Atualmente é possível observar que mudanças impulsionadas pelas legislações, mesmo que não na proporção que deveriam ocorrer, têm surgido na sociedade, com destaque aos grupos minoritários1 – negros e indígenas. Daí esta pesquisa compor o escopo dos estudos, visando entender como esses dois grupos passaram a ser atendidos por meio de políticas públicas do Governo Federal, mas também propondo compreender os movimentos sociais que se voltam à inclusão de negros e indígenas.

Dentre as políticas públicas educacionais há aquelas destinadas aos grupos minoritários, direcionadas ao acesso à educação, especificamente as ações afirmativas instituídas em reserva de vagas, as conhecidas cotas, materializada na Lei n. 12.711, de 29 de agosto de 2012. Nessa perspectiva, grande parte das instituições públicas de ensino, incluindo as federais, adotam as cotas como política de ação afirmativa com o objetivo de ampliar o acesso às suas vagas para as pessoas que fazem parte de grupos minoritários, vinculando ou não cota social e/ou cota racial. Ou seja, é possível as instituições de ensino utilizarem as cotas rígidas, quando utilizam apenas um critério, ou as cotas flexíveis, quando vinculam mais critérios, como raça/etnia e classe social.

Essa política, apesar das críticas e pontos falhos, é realidade até o momento, embora possa ser revogada a qualquer tempo em decorrência da alternância do Governo Federal (2019), precisando ser respeitada, pois a diversidade é educativa e conviver com diferentes é parte integrante de uma educação inclusiva para o século XXI. Dessa forma, a pesquisa teve como propósito apresentar se a situação real do processo de inclusão, por meio da Lei n. 12.711/2012, é de fato condizente com a realidade dos negros e indígenas, conferindo sua plena efetividade, o acesso à justiça e o ingresso dos negros e indígenas nos cursos de maior concorrência – Medicina e Direito – da UNIR.

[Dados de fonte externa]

Lemma in_strip c s : In c (strip s) -> In c s.
Proof. intros H; now apply in_lstrip, in_rstrip. Qed.

(** Trimming a line whose middle part begins and ends with characters
    that are not spaces trims the two outer parts only. *)
Lemma strip_around p a body z r :
  isspace a = false -> isspace z = false ->
  strip (p ++ (a :: body ++ [z]) ++ r)
  = lstrip p ++ (a :: body ++ [z]) ++ rstrip r.
Proof.
  intros Ha Hz; unfold strip; cbn [app].
  rewrite lstrip_app_nonspace by assumption.
  replace (lstrip p ++ a :: (body ++ [z]) ++ r)
    with ((lstrip p ++ a :: body) ++ z :: r)
    by (rewrite <- !app_assoc; reflexivity).
  rewrite rstrip_app_nonspace by assumption.
  rewrite <- !app_assoc; reflexivity.
Qed.

End StripFacts.

(** ** The effect monad *)

Section RunFacts.

Context {A B C : Type}.

Lemma bind_ret_l (a : A) (k : A -> M B) : bind (ret a) k = k a.
Proof. unfold bind, ret; now destruct (k a). Qed.

Lemma bind_ret_r (m : M A) : bind m ret = m.
Proof.
  destruct m as [t [a|e]]; cbn; [|reflexivity].
  now rewrite app_nil_r.
Qed.

Lemma bind_assoc (m : M A) (f : A -> M B) (g : B -> M C) :
  bind (bind m f) g = bind m (fun x => bind (f x) g).
Proof.
  destruct m as [t [a|e]]; cbn; [|reflexivity].
  destruct (f a) as [t' [b|e']]; cbn; [|reflexivity].
  destruct (g b) as [t'' r]; now rewrite app_assoc.
Qed.

Lemma bind_raised (t : list event) (e : exn) (k : A -> M B) :
  bind (t, Raised e) k = (t, Raised e).
Proof. reflexivity. Qed.

Lemma bind_lift_ok (a : A) (k : A -> M B) : bind (lift (Ok a)) k = k a.
Proof. apply bind_ret_l. Qed.

Lemma bind_lift_raised (e : exn) (k : A -> M B) :
  bind (lift (Raised e)) k = ([], Raised e).
Proof. reflexivity. Qed.

End RunFacts.

Lemma bind_emit {B} (ev : event) (k : unit -> M B) :
  bind (emit ev) k = (ev :: trace (k tt), outcome (k tt)).
Proof. unfold bind, emit, trace, outcome; now destruct (k tt). Qed.

Lemma bind_print_piece {B} (s : str) (k : unit -> M B) :
  bind (print_piece s) k = (Printed s :: trace (k tt), outcome (k tt)).
Proof. apply bind_emit. Qed.

(** *** What the display encodes *)

Lemma encodable_app (a b : str) :
  encodable (a ++ b) = encodable a && encodable b.
Proof. apply forallb_app. Qed.

(** A text written with ASCII characters is encoded. *)
Lemma encodable_u (s : string) : encodable (u s) = true.
Proof.
  induction s as [|a s IH]; [reflexivity|].
  cbn [u encodable forallb]; fold (encodable (u s)); rewrite IH.
  rewrite andb_true_r; unfold surrogate, of_ascii; cbv zeta.
  pose proof (N_ascii_bounded a) as H.
  destruct (Z.leb_spec 55296 (Z.of_N (N_of_ascii a))); [lia|reflexivity].
Qed.

Lemma encodable_str_of_int (z : Z) : encodable (str_of_int z) = true.
Proof. apply encodable_u. Qed.

Lemma encodable_firstn (n : nat) (s : str) :
  encodable s = true -> encodable (firstn n s) = true.
Proof.
  intros H; rewrite <- (firstn_skipn n s), encodable_app in H.
  now apply andb_true_iff in H.
Qed.

Lemma encodable_skipn (n : nat) (s : str) :
  encodable s = true -> encodable (skipn n s) = true.
Proof.
  intros H; rewrite <- (firstn_skipn n s), encodable_app in H.
  now apply andb_true_iff in H.
Qed.

Lemma encodable_rev (s : str) : encodable (rev s) = encodable s.
Proof.
  induction s as [|c s IH]; [reflexivity|].
  cbn [rev]; rewrite encodable_app, IH; cbn [encodable forallb].
  rewrite andb_true_r; apply andb_comm.
Qed.

Lemma lstrip_encodable (s : str) :
  encodable s = true -> encodable (lstrip s) = true.
Proof.
  induction s as [|c s IH]; [reflexivity|]; intros H; cbn [lstrip].
  destruct (isspace c); [|exact H].
  apply IH; cbn [encodable forallb] in H.
  now apply andb_true_iff in H.
Qed.

(** The pieces of a line that holds no surrogate hold none. *)
Lemma strip_encodable (s : str) :
  encodable s = true -> encodable (strip s) = true.
Proof.
  intros H; unfold strip, rstrip.
  rewrite encodable_rev; apply lstrip_encodable.
  rewrite encodable_rev; now apply lstrip_encodable.
Qed.

Lemma slice_to_encodable (s : str) (k : Z) :
  encodable s = true -> encodable (slice_to s k) = true.
Proof. apply encodable_firstn. Qed.

Lemma slice_from_encodable (s : str) (k : Z) :
  encodable s = true -> encodable (slice_from s k) = true.
Proof. apply encodable_skipn. Qed.

(** On such a piece [print_piece] is [print]. *)
Lemma print_piece_encodable (s : str) :
  encodable s = true -> print_piece s = print s.
Proof. intros H; unfold print; now rewrite H. Qed.

Lemma print_ok (s : str) :
  encodable s = true -> print s = ([Printed s], Ok tt).
Proof. intros H; unfold print; now rewrite H. Qed.

Lemma print_refused (s : str) :
  encodable s = false -> print s = ([], Raised UnicodeEncodeError).
Proof. intros H; unfold print; now rewrite H. Qed.

Lemma bind_print {B} (s : str) (k : unit -> M B) :
  bind (print s) k =
  if encodable s then (Printed s :: trace (k tt), outcome (k tt))
  else ([], Raised UnicodeEncodeError).
Proof.
  unfold print; destruct (encodable s); [apply bind_emit|reflexivity].
Qed.

Lemma trace_outcome {A} (m : M A) : m = (trace m, outcome m).
Proof. now destruct m. Qed.

Lemma stdout_app (t t' : list event) : stdout (t ++ t') = stdout t ++ stdout t'.
Proof.
  induction t as [|[s|v] t IH]; cbn; [reflexivity| |assumption].
  now rewrite IH.
Qed.

Lemma calls_app (t t' : list event) : calls (t ++ t') = calls t ++ calls t'.
Proof.
  induction t as [|[s|v] t IH]; cbn; [reflexivity|assumption|].
  now rewrite IH.
Qed.

(** ** The splitter *)

Section SplitterFacts.

Variable json_loads : str -> loads_result.
Variable repr : value -> str.
Variable now : datetime.

Local Abbreviation render_candidate := (render_candidate json_loads repr now).
Local Abbreviation from_json_start := (from_json_start json_loads repr now).
Local Abbreviation process_stripped := (process_stripped json_loads repr now).
Local Abbreviation loop_body := (loop_body json_loads repr now).

(** The read loop prints what the splitter found, in this order: the
    prefix, the suffix, then whatever the candidate renders to. *)
Lemma process_stripped_split (stripped : str) :
  process_stripped stripped =
  match candidate (split stripped) with
  | None => print_piece stripped
  | Some c =>
      print_if_any (prefix (split stripped)) ;;
      print_if_any (suffix (split stripped)) ;;
      render_candidate c
  end.
Proof.
  unfold process_stripped, split, from_json_start, print_if_any.
  destruct (find stripped lbrace =? -1) eqn:E1.
  - apply Z.eqb_eq in E1; rewrite E1; reflexivity.
  - destruct (find stripped lbrace >? 0) eqn:E2.
    + match goal with
      | |- context [if ?c then {| prefix := _ |} else _] => destruct c
      end; cbn [candidate prefix suffix Str.truthy].
      * now rewrite !bind_assoc, bind_ret_l.
      * now rewrite !bind_ret_l.
    + match goal with
      | |- context [if ?c then {| prefix := _ |} else _] => destruct c
      end; cbn [candidate prefix suffix Str.truthy].
      * now rewrite !bind_assoc, !bind_ret_l.
      * now rewrite !bind_ret_l.
Qed.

3 AS COTAS NA UNIR NOS CURSOS DE MEDICINA E DIREITO

A principal regra quando se aplica a Lei n. 12.711/2012 é justamente a “origem escolar” da pessoa que está concorrendo a uma vaga nas cotas. É necessário que o educando tenha estudado integralmente o ensino médio em escolas públicas. Essa regra está pautada justamente no fato de que os alunos de escolas particulares têm uma qualidade melhor de ensino, uma vez que normalmente são preparados desde cedo para o vestibular e o ENEM. Dentro de um processo meritocrático de ingresso no ensino superior público, os discentes de escolas públicas, em uma óbvia desvantagem, teriam dificuldade de ingressar.

Para ilustrar a questão, apresentamos alguns gráficos da ampla concorrência dos cursos de Direito e Medicina da UNIR. Na ampla concorrência, que é um percentual a ser preenchido por candidatos que não se enquadram nas vagas das ações afirmativas, as vagas são ocupadas pelos alunos que obtiveram as maiores notas no ENEM. O Gráfico 1 dá uma clara ideia do que acontece nas vagas destinadas à ampla concorrência. Ao analisarmos o ano de 2017, reforçamos a conclusão de que as vagas da ampla concorrência foram ocupadas majoritariamente por estudantes de escolas privadas de ensino.


Gráfico 1
– Curso de Direito
Fonte: Organizado pelas autoras com dados da UNIR (2018).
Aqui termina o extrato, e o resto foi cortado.